Cinquemilacinquecentotrentacinque dichiarati, feste fuori dal campo tra tifosi, compleanno del coach ospite. Poi tutto buttato all’aria, come giusto che fosse, con la Fortitudo a rovinar torte e candeline, e tortellini a battere gli arrosticini. Buona e vigorosa prova bolognese, dopo una vigilia in cui, ad un certo punto, forse Boniciolli avrebbe anche barattato un qualche suo organo interno per evitare di avere ulteriori notizie di fratture o altri danni nel suo roster. Specie se questi guai arrivano nello stesso ruolo. Alla fine Candi è stato arruolato, Ruzzier mascherato in fretta e furia, e le condizioni precarie dei due non si sono particolarmente notate. In una gara dove le due squadre hanno tirato in modo quasi identico (28/63 Bologna, 28/62 Roseto), ma dove la differenza l’hanno fatta le triple. Che sono figlie del giro di palla, della pazienza e del raziocinio. E dei 21 assist alla fine segnalati. Insomma: Bologna in attacco sarà ancora fatta di alti e bassi (16 perse), magari poco capace di chiuderle, ma anche in grado di indirizzarle, ecco.

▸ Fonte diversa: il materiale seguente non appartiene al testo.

(** The server refuses with an error of the library. *)
Lemma refused_state p kind localId t P appData e s : is_msc_error e = true ->
  (forall params, app_produce (calls (transport s)) kind params appData = Throw e) ->
  exists e' T, produced_state p kind localId t P appData s =
    (on_sendHandler (SendHandler.StopSending localId) ;;; throw e') (with_transport T s).
Proof.
  intros He Ha. unfold produced_state, given_up. pose proof (validator_wp _ _ validateRtpParameters_validator P) as Hw.
  unfold wp in Hw. destruct (validateRtpParameters P) as [[[]|e'|] params]; [| |done].
  - rewrite Ha, He. eexists e, _. reflexivity.
  - assert (is_msc_error e' = true) as -> by (by destruct e'). exists e', (transport s). by destruct s.
Qed.

(** A producer that the server refuses leaves nothing open.  In the
    situation of [produce_composes], when the server throws an error of the
    library and libwebrtc, which still knows the transceiver by its mid,
    negotiates once more, [Produce] throws; there is no new producer, and the
    section that was opened is closed again, unless it is the first one. *)
Theorem refused_produce_closes_section p kind encs encs' codecOptions options appData mime offer media localId cname es T T' n n' r b mp
    sp rp P answer d ps hp ext can e :
  checked T n p kind can codecOptions options ->
  remote_ok r d -> Sending.producible p kind (default [] (Sending.numbered (normalized encs))) encs' options mime n sp rp P answer ->
  Sending.engine_sends (length (transceivers n)) (next_section 0 (d_sections d)).1 offer media localId (Sending.added p kind encs' n) n' ->
  connects b "server" offer T T' -> Sending.sent_media media localId cname es -> mid_free localId (d_sections d) ->
  is_msc_error e = true -> (forall params, app_produce (calls T') kind params appData = Throw e) ->
  (forall text n'', SetRemoteDescription ANSWER text n' = (Ok tt, n'') -> exists x,
     transceivers n'' !! length (transceivers n) = Some x /\ mid x = Some localId /\ sender_stopped x = false /\
     signaling_closed n'' = false /\ Sending.renegotiates false (Sending.muted (length (transceivers n)) x n'')) ->
  exists e' T2 n2 r2 mp2 sp2,
    Produce (Some p) encs codecOptions appData (sst T (Sending.st T n r b mp sp rp).2 ps hp ext can) =
      (Throw e', sst T2 (Sending.st T2 n2 r2 true mp2 sp2 rp).2 ps hp ext can) /\
    remote_ok r2 (mkDescription (close_at (next_section 0 (d_sections d)).1 localId (opened localId (d_sections d)))
                    (wrap_u 32 (wrap_u 32 (d_version d + 1) + 1))).
Proof.
  intros Hck Hr Hp He Hc Hm Hfree Hmsc Happ Hstop.
  destruct (Sending.Send_ok p kind (normalized encs) encs' options mime offer media localId cname es T T' n n' r b mp sp rp P answer d)
    as (n'' & r' & sp' & P' & Es & [Hr' _ _ _ _ (text & _ & Ea)]); [done..|].
  destruct (Hstop text n'' Ea) as (x & Hx & Hmid & Hss & Hsc & Hre).
  rewrite (Produce_steps _ _ _ _ _ _ _ _ _ _ _ _ _ _ _ _ _ Hck).
  rewrite (bind_ok _ _ _ _ _ (on_handler_sst _ T _ ps hp ext can _ _ _ Es)), finish_ok.
  destruct (refused_state p kind localId (length (transceivers n)) P' appData e
    (sst T' (Sending.st T' n'' r' true (<[localId := length (transceivers n)]> mp) sp' rp).2 ps hp ext can) Hmsc Happ) as (e' & T2 & Ep).
  cbn [Sending.st snd] in Ep |- *. rewrite Ep.
  destruct (Sending.StopSending_ok localId (length (transceivers n)) x localId (next_section 0 (d_sections d)).1 false T2 n'' r' true
    (<[localId := length (transceivers n)]> mp) sp' rp _ Hr') as (n2 & r2 & E2 & Hr2);
    [apply lookup_insert_eq|done..|apply opened_lookup|done|].
  exists e', T2, n2, r2, (<[localId := length (transceivers n)]> mp), sp'. split; [|exact Hr2].
  erewrite bind_ok; [reflexivity|]. by apply on_handler_sst.
Qed.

Poi si potrà disquisire sui tanti accenni fatti dal coach alle sfide tra la sua squadra e la jella, qualcuno potrà anche borbottare e definirli piagnistei. Però alla fine le cose non è che vengano inventate – dubitiamo che Ruzzier sia stato mascherato solo come prova per il prossimo, remoto, carnevale –, insomma. E magari si potrà dire dai, alla fine c’erano tutti, ma il clima, mercoledì, era davvero cupo. Bravi i riparatori di nasi, bravi tutti, e altra prova di quella con il collettivo a mettere le basi, tutti o quasi in fila. E se arriva infine anche la magica giornata di un singolo, in questo caso di Montano, allora ecco spiegata una serata dove, a parte qualche raro momento, mai si è pensato di poter rischiare. E la difesa che ha tenuto a 70 Roseto, limitando più di quanto non dicano le cifre i principali nemici abruzzesi, è figlia del collettivo.

Ora avanti con Piacenza, anche per vedere di portare a casa punti per la Coppa Italia. Che interesserà a pochi, interesserà a molti, ma che intanto sarebbe bello riuscire ad accalappiare. E se non capiterà, come dice Boniciolli, sarà occasione per avere un periodo di formazione in previsione della primavera. Chi vivrà vedrà, mascherato o no.

Shine on you crazy diamond – Montano in casa è quasi una garanzia, ma applausi anche a Campogrande, due triple dopo un periodo opaco, e a Mancinelli che qualcosina ancora lo sa fare, pur nella giornata in cui tutti hanno applaudito il suo predecessore Amoroso. Infine Ruzzier, e chi lo ha messo in condizione di giocare. Intanto, un’altra buona notizia arriva da fuori: tutte le diffide che avevano colpito dopo gara 1 a Treviso lo scorso anno sono state sospese.

Another brick in the wall – Sarebbe bello che ci fossero calumet della pace tra svariati soggetti, attori ed osservatori, di questa Fortitudo. Vedremo.